Activity: Only the lines from the top of the data through the line with "From Stdlib Require Import ZArith Lia." should be repeated, each exactly as written.

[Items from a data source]
(* ===== verification/FsDurable.v ===== *)
(** Writing an open file: each transaction of [Inode::write] locks the inode,
    writes, unlocks and commits, within its reservation in the log; then the
    disk itself holds the new contents. *)
From stdpp Require Import base list gmap strings fin_sets.
From Stdlib Require Import ZArith Lia.
From S2P Require Import Prelude.
From S2P Require Import Arch.
From S2P Require Import Sleeplock.
From S2P Require Import BlockLayer.
From S2P Require Import Fslog.
From S2P Require Import FslogCrash.
From S2P Require Import FslogSpec.
From S2P Require Import FsLayout.
From S2P Require Import Fs.
From S2P Require Import FsSpec.
From S2P Require Import FsFile.
From S2P Require Import FsGrow.
From S2P Require Import FsDir.
From S2P Require Import Icache.
From S2P Require Import FsPath.

Section durable.
Context {S : Type} `{BL : BlockLaws S}.
Context (sb : Superblock) (start size : Z) (Hbm : bitmap_ok sb start size).
Implicit Types (s : Fs S) (t : Logged S) (a : Dev).
Local Notation writing := (writing sb start size).

(** ** The end of a transaction *)
Lemma end_run t a :
  txn t a start size -> held a = ∅ -> st t = mkLogState 1 false -> LOGSIZE < capacity ->
  hdr_is (medium (bl t) start) [] -> llen (lg t) < LOGSIZE -> llen (lg t) < size - 1 ->
  exists t' a' tr, op_end t = Ret (tt, t') /\ idle t' a' start size /\
    hdr_is (medium (bl t') start) [] /\ written (bl t') = written (bl t) ++ tr /\
    (forall n, medium (bl t') n = apply_writes (medium (bl t)) tr n) /\
    (forall k, interrupted start size (medium (bl t)) (view a) (apply_writes (medium (bl t)) (take k tr))) /\
    forall n, outside start size n -> view a' n = view a n /\ medium (bl t') n = view a n.
Proof.
  intros [Hr Hw Hat He Hd Ho] Hh Hst room Hhdr Hl1 Hl2. pose proof (zlen_header _ Hw) as Hzl.
  set (t2 := set_st (mkLogState 0 true) t).
  assert (committable t2 a start size (header (lg t))) as Hc2 by (by split).
  assert (op_end t = (op_commit;; modify (fun t => set_st (mkLogState (outstanding (st t)) false) t)) t2) as Eend.
  { unfold op_end. rewrite bind_gets, Hst, (bind_lift _ _ _ (true, mkLogState 0 true)) by done. by rewrite bind_modify. }
  assert (Hclean : forall n, n ∉ header (lg t) -> medium (bl t) n = view a n).
  { intros n Hn. rewrite <-(rep_medium _ _ n Hr). symmetry. apply (rep_clean _ _ _ Hr); [by rewrite Hd|].
    intros h. by apply held_fresh. }
  destruct (decide (header (lg t) = [])) as [Hnil|Hne].
  - assert (llen (lg t) = 0) as Hl by (by apply header_nil). rewrite Hnil in *.
    assert (op_commit t2 = Ret (tt, t2)) as Eop.
    { unfold op_commit. rewrite bind_gets. unfold is_empty. cbn [lg set_st t2]. by rewrite Hl. }
    exists (set_st LogState_new t), a, []. rewrite Eend, (bind_run _ _ _ _ _ Eop), app_nil_r.
    split; [done|]. split; [by split|]. do 3 (split; [done|]). split.
    + intros k. rewrite take_nil. split; [|by left]. left. exists []. (do 3 (split; [done || (unfold zlen; cbn; lia)|])). left. by split.
    + intros n Hn. split; [done|]. apply Hclean, not_elem_of_nil.
  - destruct (op_commit_run room t2 _ _ _ _ Hc2 Hne) as (b & E & R). pose proof (rep_len _ _ start Hr) as Hlen.
    assert (Hmed : forall n, medium b n = apply_writes (medium (bl t)) (commit_trace start (header (lg t)) (view a)) n).
    { intros n. rewrite <-(rep_medium _ _ n R), media_after_writes. apply apply_writes_ext. intros m. by apply rep_medium. }
    destruct (commit_done_quiet start size _ He (medium (bl t)) (view a)) as [Hq1 Hq2]; [by intros n _; apply Hclean|done|].
    exists (mkLogged b (clear (lg t)) LogState_new), (fold_left after_write (commit_trace start (header (lg t)) (view a)) a),
      (commit_trace start (header (lg t)) (view a)).
    rewrite Eend, (bind_run _ _ _ _ _ E). split; [done|].
    split; [exact (commit_idles _ _ _ _ _ _ Hc2 R)|]. cbn [bl]. split; [by rewrite Hmed|].
    split; [by rewrite <-(rep_written _ _ R), wlog_after_writes, (rep_written _ _ Hr)|]. split; [done|]. split.
    + intros k. split; [|intros n Hn; by apply (commit_prefix_home start size)].
      destruct (commit_prefix_settles start size _ He (medium (bl t)) (view a)) with k; [by intros n _; apply Hclean|done|done|left|right];
        exists (header (lg t)); (do 3 (split; [done || lia|])); done.
    + intros n Hn. rewrite view_after_writes, Hmed. split; [|by apply Hq2]. by apply (commit_home start size).
Qed.

Lemma idle_clean t a n : idle t a start size -> medium (bl t) n = view a n.
Proof.
  intros [[Hr Hh _ _ Hhd _ Hd] _ _]. rewrite <-(rep_medium _ _ n Hr). symmetry. apply (rep_clean _ _ _ Hr).
  - rewrite Hd. apply not_elem_of_nil.
  - intros h. by apply held_fresh.
Qed.

(** ** What the commit leaves alone *)
Lemma indirect_same a inum d v :
  (forall n, outside start size n -> v n = view a n) -> inode_ok sb start size a inum d ->
  addr d NDIRECT <> 0 -> v (addr d NDIRECT) = view a (addr d NDIRECT).
Proof.
  intros Hsame Hio Hi. apply Hsame. pose proof (io_owned _ _ _ _ _ _ Hio NDIRECT) as Ho.
  rewrite slot_direct in Ho by lia. by apply Ho.
Qed.

Section same.
Context (a a' : Dev) (Hsame : forall n, outside start size n -> view a' n = view a n) (Hheld : held a' = held a).

Lemma used_same b : 0 <= b < sb_size sb -> used sb (view a') b = used sb (view a) b.
Proof. intros Hb. apply used_ext, Hsame. by apply Hbm. Qed.

Lemma alloc_same : alloc_ok sb start size a -> alloc_ok sb start size a'.
Proof. apply alloc_ok_mono; [|done]. intros b Hb. by rewrite used_same. Qed.

Lemma inode_same inum d : inode_ok sb start size a inum d -> inode_ok sb start size a' inum d.
Proof.
  intros Hio. eapply inode_ok_mono; [|by eapply (indirect_same a)|exact Hio]. intros b Hb. by rewrite used_same.
Qed.

Lemma synced_same inum d : inode_ok sb start size a inum d -> synced sb a inum d -> synced sb a' inum d.
Proof. intros Hio. unfold synced. rewrite Hsame; [done|]. apply (io_iblock _ _ _ _ _ _ Hio). Qed.
End same.

Lemma contents_same v a inum d :
  (forall n, outside start size n -> v n = view a n) -> inode_ok sb start size a inum d -> dense d (view a) ->
  contents d v = contents d (view a) /\ dense d v.
Proof.
  intros Hsame Hio Hd. split.
  - apply contents_ext; [|done]. intros k Hk. apply Hsame, (io_owned _ _ _ _ _ _ Hio _ Hk).
  - eapply dense_ext; [|done]. by eapply indirect_same.
Qed.

(** A chunk of [WRITE_MAX] bytes stays within its transaction's reservation. *)
Lemma write_cost_reserved d v off n :
  dense d v -> 0 <= off <= di_size d -> 0 <= n <= WRITE_MAX ->
  write_cost d v off n <= MAXOPBLOCKS /\ 2 * spanned off n + 5 <= MAXOPBLOCKS + 3.
Proof.
  intros [_ Hd] Hoff Hn. assert (BSIZE = 4096 /\ WRITE_MAX = 122880 /\ MAXOPBLOCKS = 64) as (HB & HW & HM) by done.
  pose proof (Z.div_mod off BSIZE ltac:(lia)) as Hdm. pose proof (Z.mod_pos_bound off BSIZE ltac:(lia)) as Hmb.
  assert (0 <= off / BSIZE) by (apply Z.div_pos; lia).
  unfold write_cost, spanned, saved. destruct (Z.eqb_spec n 0) as [->|Hnz]; [cbn [orb]; lia|]. cbn [orb].
  pose proof (Z.div_mod (off mod BSIZE + n + BSIZE - 1) BSIZE ltac:(lia)).
  pose proof (Z.mod_pos_bound (off mod BSIZE + n + BSIZE - 1) BSIZE ltac:(lia)).
  destruct (Z.eqb_spec (slot d v (slot_of (off / BSIZE))) 0) as [Hz|Hz]; [|lia].
  assert (off mod BSIZE = 0); [|lia]. destruct (decide (off mod BSIZE = 0)); [done|]. exfalso. apply (Hd (off / BSIZE)); [done|lia|done].
Qed.

(** ** An open file between calls *)
Record file_idle (s : Fs S) (a : Dev) (ip : Z) (i : Inode) : Prop := {
  fi_idle : idle (fs_log s) a start size;
  fi_hdr : hdr_is (medium (bl (fs_log s)) start) [];
  fi_slot : (fs_icache s).[ip] = Some i;
  fi_lock : i_lock i = Sleeplock_new;
  fi_me : fs_me s <> 0;
  fi_sb : i_sb i = Some sb;
  fi_dev : i_dev i = ROOTDEV;
  fi_ref : 0 < i_ref i;
  fi_valid : i_valid i = true;
  fi_alloc : alloc_ok sb start size a;
  fi_inode : inode_ok sb start size a (i_inum i) (i_din i);
  fi_dense : dense (i_din i) (view a) }.

Definition locked_inode (me : Z) (i : Inode) : Inode := set_ilock (mkSleeplock true me) i.

Lemma idle_writing s a ip i :
  file_idle s a ip i ->
  let s1 := put_icache (fs_icache s).[ip <- locked_inode (fs_me s) i] (put_log (set_st (mkLogState 1 false) (fs_log s)) s) in
  (zoom fs_log put_log op_begin;; ilock ip) s = Ret (tt, s1) /\ writing s1 a ip (locked_inode (fs_me s) i) /\
  llen (lg (fs_log s1)) = 0 /\ st (fs_log s1) = mkLogState 1 false.
Proof.
  intros [Hi _ Es Hl Hme Hsb Hdev Hr Hv Hal Hio Hd] s1. destruct (begin_run _ _ _ _ Hi) as [E0 [[R Hh Hw Hat _ He Hdt] Ho _]].
  pose proof (znth_range _ _ _ Es) as Hip. split; [|split; [|split; [apply Hi|done]]].
  - rewrite (bind_run _ _ _ _ _ (zoom_run fs_log put_log op_begin s _ _ E0)).
    exact (ilock_valid (put_log (set_st (mkLogState 1 false) (fs_log s)) s) ip i Es Hr (mk_is_Some _ _ Hsb) Hl Hme Hv).
  - split; try done. split; [by apply znth_zset_eq|]. split; [done|]. split; [by exists sb|done].
Qed.

(** What the call leaves alone, of the blocks outside the log. *)
Definition kept_outside (inum : Z) (d : DInode) (a a' : Dev) : Prop :=
  (forall n, outside start size n -> ~ bitmap_block sb n -> (0 <= n < sb_size sb -> used sb (view a) n = true) ->
     (forall k, slot d (view a) k <> 0 -> n <> slot d (view a) k) -> n <> inode_block sb inum -> view a' n = view a n) /\
  (forall inum', inum mod IPB <> inum' mod IPB ->
     get_dinode (view a' (inode_block sb inum)) inum' = get_dinode (view a (inode_block sb inum)) inum') /\
  (forall b, 0 <= b < sb_size sb -> used sb (view a) b = true -> used sb (view a') b = true).

(** One [write] call's transaction. *)
Lemma write_op_run s a ip i src off :
  let d := i_din i in
  file_idle s a ip i -> LOGSIZE < capacity -> MAXOPBLOCKS + 4 <= size ->
  0 <= off <= di_size d -> zlen src <= WRITE_MAX -> off + zlen src <= MAXFILE * BSIZE ->
  exists r l a' d' tr, fs_with_op (with_lock ip (writei ip src off)) s = Ret (r, put_din l ip i d' s) /\
    file_idle (put_din l ip i d' s) a' ip (set_din d' i) /\ kept_outside (i_inum i) d a a' /\
    grown_slots sb d a d' a' /\ written (bl l) = written (bl (fs_log s)) ++ tr /\
    (forall n, medium (bl l) n = apply_writes (medium (bl (fs_log s))) tr n) /\
    (forall k, interrupted start size (view a) (view a') (apply_writes (medium (bl (fs_log s))) (take k tr))) /\
    ((r = Ok (zlen src) /\ contents d' (view a') = zsplice (contents d (view a)) off src /\
      (synced sb a (i_inum i) d -> synced sb a' (i_inum i) d')) \/
     (r = Err "balloc: out of blocks" /\ (forall b, 0 <= b < sb_size sb -> used sb (view a') b = true) /\
      exists n, 0 <= n < zlen src /\ di_size d <= (off + n) / BSIZE * BSIZE)).
Proof.
  intros d Hf room Hmax Hoff Hch Hend. destruct (idle_writing s a ip i Hf) as (E0 & W0 & L0 & S0).
  set (i0 := locked_inode (fs_me s) i) in *. set (s0 := put_icache _ _) in *. pose proof (zlen_nonneg src) as Hz.
  assert (BSIZE = 4096 /\ LOGSIZE = 511 /\ MAXOPBLOCKS = 64) as (HB & HL & HM) by done.
  destruct (write_cost_reserved d (view a) off (zlen src) (fi_dense _ _ _ _ Hf) Hoff ltac:(lia)) as [Hcost Hspan].
  destruct (writei_grow sb start size Hbm s0 a ip i0 src off W0 room (fi_dense _ _ _ _ Hf) Hoff Hend) as (r & l & a1 & d' & E1 & [St L W De Sz Ot Sl Res]).
  { split; rewrite L0; lia. }
  change (i_din i0) with d in L. set (s1 := put_din l ip i0 d' s0) in *. pose proof (wg_locked _ _ _ _ _ _ _ W) as Hlk1.
  pose proof (iunlock_run s1 ip _ Hlk1 (fi_ref _ _ _ _ Hf)) as E2. set (s2 := put_icache _ s1) in E2.
  destruct Ot as (O1 & O2 & O3 & O4 & O5). assert (rep (bl l) a1) as Hr1 by exact (tx_rep _ _ _ _ (wg_txn _ _ _ _ _ _ _ W)).
  pose proof (cm_rep _ _ _ _ _ (id_cm _ _ _ _ (fi_idle _ _ _ _ Hf))) as Hr0.
  assert (Hmed0 : forall n, medium (bl l) n = medium (bl (fs_log s)) n).
  { intros n. rewrite <-(rep_medium _ _ n Hr1), <-(rep_medium _ _ n Hr0). by rewrite O4. }
  destruct (end_run l a1 (wg_txn _ _ _ _ _ _ _ W) (wg_held _ _ _ _ _ _ _ W)) as (l2 & a2 & tr & E3 & Hid & Hhdr & Htr & Hmtr & Hint & Hsame);
    [by rewrite St, S0|done|rewrite Hmed0; apply Hf|lia|lia|].
  assert (Hv : forall n, outside start size n -> view a2 n = view a1 n) by (intros n Hn; by apply Hsame).
  assert (held a2 = held a1) as Hh2 by (rewrite (cm_held _ _ _ _ _ (id_cm _ _ _ _ Hid)); by rewrite (wg_held _ _ _ _ _ _ _ W)).
  pose proof Hf as [_ _ Es Hl Hme Hsb Hdev Hr Hva _ _ _]. pose proof (znth_range _ _ _ Es) as Hip.
  exists r, l2, a2, d', tr. split.
  { unfold fs_with_op, with_lock. revert E0. unfold mbind, M_bind. destruct (zoom fs_log put_log op_begin s) as [[[] sx]|e|]; [|done|done].
    intros ->. rewrite E1, E2.
    unfold mret, M_ret. rewrite (zoom_run fs_log put_log op_end s2 _ _ E3). do 2 f_equal.
    unfold s2, s1, put_din, s0, i0, locked_inode, put_icache, put_log. cbn [fs_icache fs_log fs_sb fs_me fs_cwd].
    rewrite !zset_zset. unfold set_din, set_ilock. cbn. by rewrite Hl. }
  assert (inode_ok sb start size a1 (i_inum i) d') as Hio1 by apply W.
  split; [|split; [|split; [|split; [|split; [|split]]]]].
  - split; try done.
    + by apply znth_zset_eq.
    + eapply alloc_same; [exact Hv|done|apply W].
    + eapply inode_same; [exact Hv|done].
    + by apply (contents_same (view a2) a1 (i_inum i)).
  - destruct (io_iblock _ _ _ _ _ _ Hio1) as (_ & Hout & _). split; [|split].
    + intros n Hn Hnb Hu Ha Hi. rewrite Hv by done. by apply O1.
    + intros inum' Hne. rewrite Hv by done. by apply O2.
    + intros b Hb Hu. rewrite (used_same a1 a2 Hv) by done. by apply O3.
  - intros k. assert (slot d' (view a2) k = slot d' (view a1) k) as ->; [|by apply Sl].
    apply slot_ext. by eapply (indirect_same a1 (i_inum i)).
  - by rewrite Htr, <-(rep_written _ _ Hr1), O5, (rep_written _ _ Hr0).
  - intros n. rewrite Hmtr. apply apply_writes_ext. intros m. by rewrite Hmed0.
  - intros k. eapply interrupted_ext, Hint; [| |done].
    + intros n. apply apply_writes_ext. intros m. by rewrite Hmed0.
    + intros n Hn. rewrite Hmed0. symmetry. by apply idle_clean, Hf.
  - destruct Res as [(-> & Hc & Hsy)|(-> & Hfull & n & Hn & Hge & _)]; [left|right].
    + split; [done|]. split; [etrans; [by eapply (contents_same (view a2) a1)|exact Hc]|].
      intros Hs. eapply synced_same; [exact Hv|done|by apply Hsy].
    + split; [done|]. split; [|by exists n]. intros b Hb. rewrite (used_same a1 a2 Hv) by done. by apply Hfull.
Qed.

(** ** Several transactions *)
Lemma grown_trans d a d1 a1 d2 a2 :
  (forall b, 0 <= b < sb_size sb -> used sb (view a) b = true -> used sb (view a1) b = true) ->
  grown_slots sb d a d1 a1 -> grown_slots sb d1 a1 d2 a2 -> grown_slots sb d a d2 a2.
Proof.
  intros Hu G1 G2 k Hk. destruct (G2 k Hk) as [E|[Hr Hf]].
  - rewrite E in *. by apply G1.
  - right. split; [done|]. destruct (used sb (view a) _) eqn:E; [|done]. by rewrite (Hu _ Hr E) in Hf.
Qed.

Lemma kept_trans inum d a d1 a1 a2 :
  kept_outside inum d a a1 -> grown_slots sb d a d1 a1 -> kept_outside inum d1 a1 a2 -> kept_outside inum d a a2.
Proof.
  intros (K1 & I1 & U1) G (K2 & I2 & U2). split; [|split].
  - intros n Hn Hb Hu Hs Hi. rewrite K2; [by apply K1|done|done| | |done].
    + intros Hr. by apply U1, Hu.
    + intros k Hk ->. destruct (G k Hk) as [E|[Hr Hf]].
      * rewrite E in *. by apply (Hs k).
      * by rewrite Hu in Hf.
  - intros inum' Hne. by rewrite I2, I1.
  - intros b Hb Hu. by apply U2, U1.
Qed.
End durable.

Answer to the problem:
(* ===== verification/FsDurable.v ===== *)
(** Writing an open file: each transaction of [Inode::write] locks the inode,
    writes, unlocks and commits, within its reservation in the log; then the
    disk itself holds the new contents. *)
From stdpp Require Import base list gmap strings fin_sets.
From Stdlib Require Import ZArith Lia.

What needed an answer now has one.